▶ [Assignment] Please quote exactly the lines below from the line containing "destruct (call_body o c s) as [s'" to the line containing "From S2P Require Import Prelude", both lines included, and nothing else.

========================

(** C2. The pallets implement the ledger in every state in which canonical names, gifts
    and listings agree with the owners ([names_inv]): a call that succeeds there does to
    the ledger of the chain exactly the events it stands for, all of them acts of its
    signer, and a call that fails leaves the ledger as it was.  Every call keeps
    [names_inv] but [registry::burn] and the registration of a name with an unanswered
    gift; after one of these an account can act on a name by a canonical name or gift
    that is stale, which is no event of the ledger. *)
Theorem dispatch_refines_ledger (o : RawOrigin) (c : RuntimeCall) (s : State)
    (Hused : Forall name_used (new_names c)) (Hs : chain_inv s) (Hn : names_inv s) :
  (forall s', dispatch o c s = (s', Ok tt) ->
    performs (signer_meaning o c s) (ledger_of s) = Some (ledger_of s')) /\
  (forall s' e, dispatch o c s = (s', Err e) -> ledger_of s' = ledger_of s).
Proof.
  unfold dispatch. split.
  - intros s' Hr%with_storage_layer_Ok. by apply refines_body.
  - intros s' e. unfold with_storage_layer. by destruct (call_body o c s) as [? []]; intros [= <- _].
Qed.

(** C8. A chain without burns through the registry and without registrations of names
    that are pending gifts is a history of the ledger: the ledger of every state such a
    chain reaches from genesis, by calls and by the passing of time, is one that events
    and the passing of time lead to from the empty ledger. *)
Theorem chain_refines_ledger (root : AccountId) (s : State) (Hr : clean_reachable root s) :
  ledger_reachable (ledger_of s).
Proof.
  induction Hr as [number hash time c s Hg|s s' Hr IH Hstep].
  - destruct (genesis_no_names _ _ _ _ _ _ Hg) as (_ & H2 & H3 & H4 & H5).
    unfold ledger_of, holdings. rewrite H2, H3, H4, H5. apply (ledger_start (now s)).
  - destruct (clean_reachable_inv _ _ Hr) as (Hs & N & _).
    destruct Hstep as [o c s Hused _|f s Hnow].
    + unfold dispatch, with_storage_layer.
      destruct (call_body o c s) as [s' [[]|e]] eqn:Hb; [|done]. simpl.
      eapply ledger_events; [exact IH|]. by apply refines_body.
    + apply (ledger_time (now (with_system f s))) in IH; [|done].
      unfold ledger_of. by rewrite (holdings_nft s).
Qed.
(* ===== verification/NameProgress.v ===== *)
(** * When the calls succeed

    The exact conditions under which the calls on names succeed.  [okay m s] says that
    [m] succeeds in [s]; the lemmas on it are equivalences, so that the conditions of a
    call are found by rewriting along its code, and both directions are proved at once.
    Together with [NameSpec] this says which events of the ledger a call can bring
    about, and that it does. *)

From Stdlib Require Import ZArith Lia.
From stdpp Require Import base tactics numbers gmap sets fin_sets fin_maps option list_basics list.
From S2P Require Import Prelude RustStr Types Storage Label Nft Traits PriceOracle Resolvers.
From S2P Require Import Registry Registrar Marketplace Template Runtime RegistryInv RegistryTree RegistryOps.
From S2P Require Import ChainInv Genesis Footprints RecordFootprints NameMoves Ownership OneName NameSpec.

Local Open Scope Z_scope.
Local Open Scope run_scope.

(** ** Success *)

Section okay.
Context {S E : Type}.

Definition okay {A} (m : run S E A) (s : S) : Prop := exists s' a, m s = (s', Ok a).

(** Code that cannot fail. *)
Definition total {A} (m : run S E A) : Prop := forall s, okay m s.

Lemma okay_bind {A B} (m : run S E A) (k : A -> run S E B) s :
  okay (bind m k) s <-> exists s1 a, m s = (s1, Ok a) /\ okay (k a) s1.
Proof.
  unfold okay, bind. split.
  - intros (s' & b & H). destruct (m s) as [s1 [a|e]] eqn:Hm; naive_solver.
  - intros (s1 & a & Hm & s' & b & H). rewrite Hm. eauto.
Qed.

Lemma okay_run {A B} (m : run S E A) (k : A -> run S E B) s s1 a :
  m s = (s1, Ok a) -> okay (bind m k) s <-> okay (k a) s1.
Proof. intros Hm. unfold okay, bind. by rewrite Hm. Qed.

Lemma okay_gets {A B} (f : S -> A) (k : A -> run S E B) s : okay (bind (gets f) k) s <-> okay (k (f s)) s.
Proof. done. Qed.

Lemma okay_ret {A B} (a : A) (k : A -> run S E B) s : okay (bind (ret a) k) s <-> okay (k a) s.
Proof. done. Qed.

Lemma okay_modify {B} f (k : unit -> run S E B) s : okay (bind (modify f) k) s <-> okay (k tt) (f s).
Proof. done. Qed.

========================

▶ [Output of the task]
      destruct (call_body o c s) as [s' [[]|e]] eqn:Hb; [|done]. simpl.
      eapply ledger_events; [exact IH|]. by apply refines_body.
    + apply (ledger_time (now (with_system f s))) in IH; [|done].
      unfold ledger_of. by rewrite (holdings_nft s).
Qed.
(* ===== verification/NameProgress.v ===== *)
(** * When the calls succeed

    The exact conditions under which the calls on names succeed.  [okay m s] says that
    [m] succeeds in [s]; the lemmas on it are equivalences, so that the conditions of a
    call are found by rewriting along its code, and both directions are proved at once.
    Together with [NameSpec] this says which events of the ledger a call can bring
    about, and that it does. *)

From Stdlib Require Import ZArith Lia.
From stdpp Require Import base tactics numbers gmap sets fin_sets fin_maps option list_basics list.
From S2P Require Import Prelude RustStr Types Storage Label Nft Traits PriceOracle Resolvers.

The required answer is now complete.